◆ TASK DESCRIPTION
Only the lines below from the one containing "try apply Z.eqb_neq in E; lia." to the one containing "injection H as <-. exists h, m." should be repeated, both included and unchanged.

[Stored items]
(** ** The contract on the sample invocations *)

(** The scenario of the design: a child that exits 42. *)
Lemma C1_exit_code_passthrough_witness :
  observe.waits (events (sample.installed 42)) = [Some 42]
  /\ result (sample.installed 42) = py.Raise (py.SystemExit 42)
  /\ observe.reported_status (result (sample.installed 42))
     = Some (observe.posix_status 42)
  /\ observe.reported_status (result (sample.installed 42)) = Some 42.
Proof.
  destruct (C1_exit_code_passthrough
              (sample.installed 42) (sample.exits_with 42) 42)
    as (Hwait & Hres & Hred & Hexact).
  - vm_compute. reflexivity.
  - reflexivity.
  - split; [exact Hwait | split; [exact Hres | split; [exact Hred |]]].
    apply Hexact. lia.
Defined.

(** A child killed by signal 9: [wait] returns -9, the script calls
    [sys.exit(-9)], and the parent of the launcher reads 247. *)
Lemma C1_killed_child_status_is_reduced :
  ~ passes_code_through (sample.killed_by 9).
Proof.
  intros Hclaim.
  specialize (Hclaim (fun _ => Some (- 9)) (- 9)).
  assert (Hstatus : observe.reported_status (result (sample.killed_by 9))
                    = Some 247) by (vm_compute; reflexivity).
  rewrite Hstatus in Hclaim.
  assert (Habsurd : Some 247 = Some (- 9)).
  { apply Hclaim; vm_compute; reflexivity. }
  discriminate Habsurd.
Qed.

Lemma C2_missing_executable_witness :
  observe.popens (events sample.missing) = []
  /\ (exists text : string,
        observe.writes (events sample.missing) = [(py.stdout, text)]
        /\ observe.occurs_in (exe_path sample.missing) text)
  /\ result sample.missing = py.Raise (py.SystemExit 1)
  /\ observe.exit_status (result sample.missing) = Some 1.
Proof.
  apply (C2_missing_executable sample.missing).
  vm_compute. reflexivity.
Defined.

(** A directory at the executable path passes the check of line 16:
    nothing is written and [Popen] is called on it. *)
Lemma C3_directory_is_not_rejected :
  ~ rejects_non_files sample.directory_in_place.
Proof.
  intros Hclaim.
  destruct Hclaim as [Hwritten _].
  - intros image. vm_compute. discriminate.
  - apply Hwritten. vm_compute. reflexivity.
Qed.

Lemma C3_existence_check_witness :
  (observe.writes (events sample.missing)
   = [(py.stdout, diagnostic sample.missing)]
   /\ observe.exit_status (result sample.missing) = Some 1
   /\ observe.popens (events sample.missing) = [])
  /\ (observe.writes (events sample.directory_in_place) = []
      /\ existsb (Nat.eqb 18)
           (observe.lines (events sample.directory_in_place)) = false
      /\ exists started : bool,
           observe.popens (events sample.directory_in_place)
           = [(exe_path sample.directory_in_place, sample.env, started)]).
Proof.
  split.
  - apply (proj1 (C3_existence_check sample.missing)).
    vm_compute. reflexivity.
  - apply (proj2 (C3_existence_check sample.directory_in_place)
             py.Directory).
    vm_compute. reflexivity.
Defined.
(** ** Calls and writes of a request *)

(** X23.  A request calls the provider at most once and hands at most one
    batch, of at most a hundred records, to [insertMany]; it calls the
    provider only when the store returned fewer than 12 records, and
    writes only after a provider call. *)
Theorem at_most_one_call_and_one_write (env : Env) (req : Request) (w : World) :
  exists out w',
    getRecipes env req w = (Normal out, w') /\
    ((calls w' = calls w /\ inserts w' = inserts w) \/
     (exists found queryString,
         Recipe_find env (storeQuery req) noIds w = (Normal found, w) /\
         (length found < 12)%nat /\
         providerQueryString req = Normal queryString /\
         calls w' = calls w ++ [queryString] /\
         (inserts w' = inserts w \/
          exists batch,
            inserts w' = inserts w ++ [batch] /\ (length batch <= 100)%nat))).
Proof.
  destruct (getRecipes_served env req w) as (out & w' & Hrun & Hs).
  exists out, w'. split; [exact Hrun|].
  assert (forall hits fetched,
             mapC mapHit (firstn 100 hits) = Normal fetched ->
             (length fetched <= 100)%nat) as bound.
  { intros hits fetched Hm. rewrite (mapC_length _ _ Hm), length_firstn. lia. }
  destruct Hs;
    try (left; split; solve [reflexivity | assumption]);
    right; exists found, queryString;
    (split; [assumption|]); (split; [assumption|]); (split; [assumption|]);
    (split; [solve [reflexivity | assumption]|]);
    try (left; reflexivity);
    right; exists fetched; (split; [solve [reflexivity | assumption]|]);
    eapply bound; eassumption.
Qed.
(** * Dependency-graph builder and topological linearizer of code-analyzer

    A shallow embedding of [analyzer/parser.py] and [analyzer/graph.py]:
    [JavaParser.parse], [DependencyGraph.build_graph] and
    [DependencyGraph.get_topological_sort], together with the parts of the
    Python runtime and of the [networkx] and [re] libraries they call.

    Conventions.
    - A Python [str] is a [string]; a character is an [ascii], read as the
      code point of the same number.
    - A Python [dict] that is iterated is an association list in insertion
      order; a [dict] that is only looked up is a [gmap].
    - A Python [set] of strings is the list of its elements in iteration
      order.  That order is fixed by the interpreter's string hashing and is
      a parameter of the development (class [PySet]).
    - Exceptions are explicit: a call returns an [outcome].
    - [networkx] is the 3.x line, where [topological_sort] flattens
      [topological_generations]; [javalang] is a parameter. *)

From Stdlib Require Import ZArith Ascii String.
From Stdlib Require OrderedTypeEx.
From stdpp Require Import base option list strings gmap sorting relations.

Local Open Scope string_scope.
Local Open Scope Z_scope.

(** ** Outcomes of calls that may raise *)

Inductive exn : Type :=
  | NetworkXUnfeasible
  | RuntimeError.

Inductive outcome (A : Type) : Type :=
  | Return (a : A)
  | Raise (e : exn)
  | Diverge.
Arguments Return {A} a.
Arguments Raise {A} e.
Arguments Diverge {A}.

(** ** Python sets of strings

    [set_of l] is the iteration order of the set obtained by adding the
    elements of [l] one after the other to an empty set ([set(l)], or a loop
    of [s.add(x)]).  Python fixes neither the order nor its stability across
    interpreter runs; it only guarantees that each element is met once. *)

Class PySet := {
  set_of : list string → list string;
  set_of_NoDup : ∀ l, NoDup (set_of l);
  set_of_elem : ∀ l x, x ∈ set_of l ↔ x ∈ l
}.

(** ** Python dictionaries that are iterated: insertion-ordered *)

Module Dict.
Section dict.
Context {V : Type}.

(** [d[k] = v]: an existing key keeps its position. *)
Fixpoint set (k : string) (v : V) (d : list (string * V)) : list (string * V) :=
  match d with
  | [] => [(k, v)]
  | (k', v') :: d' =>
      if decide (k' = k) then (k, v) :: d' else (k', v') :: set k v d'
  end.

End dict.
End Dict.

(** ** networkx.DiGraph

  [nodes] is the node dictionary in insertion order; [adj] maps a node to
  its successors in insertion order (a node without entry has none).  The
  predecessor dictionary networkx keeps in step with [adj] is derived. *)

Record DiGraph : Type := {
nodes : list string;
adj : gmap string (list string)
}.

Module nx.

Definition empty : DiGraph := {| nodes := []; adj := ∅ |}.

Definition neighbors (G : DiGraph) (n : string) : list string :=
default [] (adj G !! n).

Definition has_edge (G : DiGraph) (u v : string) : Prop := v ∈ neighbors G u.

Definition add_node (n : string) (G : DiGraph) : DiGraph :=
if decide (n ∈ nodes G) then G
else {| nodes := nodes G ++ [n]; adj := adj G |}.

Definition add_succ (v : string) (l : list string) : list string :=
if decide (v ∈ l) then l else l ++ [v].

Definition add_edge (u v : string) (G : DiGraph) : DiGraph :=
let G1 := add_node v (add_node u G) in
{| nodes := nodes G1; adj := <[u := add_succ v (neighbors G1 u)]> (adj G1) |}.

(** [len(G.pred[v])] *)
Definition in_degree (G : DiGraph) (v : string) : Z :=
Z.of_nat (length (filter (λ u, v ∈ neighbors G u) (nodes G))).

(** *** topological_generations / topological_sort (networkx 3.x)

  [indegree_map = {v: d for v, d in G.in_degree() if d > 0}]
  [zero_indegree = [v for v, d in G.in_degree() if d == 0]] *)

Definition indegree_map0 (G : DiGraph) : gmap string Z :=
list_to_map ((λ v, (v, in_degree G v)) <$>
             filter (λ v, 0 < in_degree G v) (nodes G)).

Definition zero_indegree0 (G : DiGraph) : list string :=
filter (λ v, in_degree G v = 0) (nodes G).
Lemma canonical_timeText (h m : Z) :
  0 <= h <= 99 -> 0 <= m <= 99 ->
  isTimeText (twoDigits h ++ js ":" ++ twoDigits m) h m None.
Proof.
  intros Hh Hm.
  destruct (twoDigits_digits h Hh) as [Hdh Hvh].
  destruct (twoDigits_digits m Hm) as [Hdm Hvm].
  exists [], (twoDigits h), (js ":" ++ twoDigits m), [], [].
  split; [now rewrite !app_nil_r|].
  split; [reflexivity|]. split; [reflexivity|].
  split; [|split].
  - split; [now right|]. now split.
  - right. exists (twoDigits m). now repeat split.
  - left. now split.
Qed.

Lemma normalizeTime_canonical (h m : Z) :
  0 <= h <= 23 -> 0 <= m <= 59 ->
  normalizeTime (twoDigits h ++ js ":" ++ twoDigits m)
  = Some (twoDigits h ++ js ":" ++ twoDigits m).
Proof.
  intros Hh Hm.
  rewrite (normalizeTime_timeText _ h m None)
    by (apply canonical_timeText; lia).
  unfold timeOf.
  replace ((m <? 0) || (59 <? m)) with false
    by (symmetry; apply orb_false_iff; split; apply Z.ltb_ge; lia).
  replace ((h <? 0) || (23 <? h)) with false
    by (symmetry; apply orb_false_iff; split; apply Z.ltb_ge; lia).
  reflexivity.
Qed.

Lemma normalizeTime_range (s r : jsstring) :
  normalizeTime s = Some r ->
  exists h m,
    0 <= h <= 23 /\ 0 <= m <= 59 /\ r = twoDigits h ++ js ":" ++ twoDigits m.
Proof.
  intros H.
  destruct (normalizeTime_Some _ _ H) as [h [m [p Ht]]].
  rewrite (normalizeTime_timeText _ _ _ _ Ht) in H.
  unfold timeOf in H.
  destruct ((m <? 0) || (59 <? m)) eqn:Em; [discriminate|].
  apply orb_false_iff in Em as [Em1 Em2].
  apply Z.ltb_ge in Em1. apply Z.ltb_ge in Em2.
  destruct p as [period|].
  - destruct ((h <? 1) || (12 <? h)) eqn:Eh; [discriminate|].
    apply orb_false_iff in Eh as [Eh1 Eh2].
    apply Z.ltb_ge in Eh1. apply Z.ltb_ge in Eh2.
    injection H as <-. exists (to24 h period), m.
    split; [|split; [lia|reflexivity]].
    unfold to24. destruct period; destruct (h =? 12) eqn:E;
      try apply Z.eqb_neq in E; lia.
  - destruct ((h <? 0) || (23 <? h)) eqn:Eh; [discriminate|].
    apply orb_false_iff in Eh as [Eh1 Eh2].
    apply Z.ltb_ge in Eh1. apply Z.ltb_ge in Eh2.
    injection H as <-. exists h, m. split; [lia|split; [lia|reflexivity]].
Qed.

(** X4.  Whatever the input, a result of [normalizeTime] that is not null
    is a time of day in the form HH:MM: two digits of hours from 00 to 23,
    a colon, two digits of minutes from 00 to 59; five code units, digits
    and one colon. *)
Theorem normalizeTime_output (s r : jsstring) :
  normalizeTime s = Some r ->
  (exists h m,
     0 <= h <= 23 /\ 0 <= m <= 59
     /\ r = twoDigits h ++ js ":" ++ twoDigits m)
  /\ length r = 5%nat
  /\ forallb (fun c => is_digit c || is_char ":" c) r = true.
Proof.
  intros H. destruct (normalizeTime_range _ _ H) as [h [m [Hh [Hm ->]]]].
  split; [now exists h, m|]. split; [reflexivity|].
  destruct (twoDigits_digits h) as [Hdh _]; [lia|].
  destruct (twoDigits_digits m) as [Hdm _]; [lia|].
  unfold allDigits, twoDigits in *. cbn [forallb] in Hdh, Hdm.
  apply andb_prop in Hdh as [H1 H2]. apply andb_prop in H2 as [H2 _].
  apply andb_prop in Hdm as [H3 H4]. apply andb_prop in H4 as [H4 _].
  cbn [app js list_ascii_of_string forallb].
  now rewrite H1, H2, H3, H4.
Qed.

◆ REPLY
      try apply Z.eqb_neq in E; lia.
  - destruct ((h <? 0) || (23 <? h)) eqn:Eh; [discriminate|].
    apply orb_false_iff in Eh as [Eh1 Eh2].
    apply Z.ltb_ge in Eh1. apply Z.ltb_ge in Eh2.
    injection H as <-. exists h, m. split; [lia|split; [lia|reflexivity]].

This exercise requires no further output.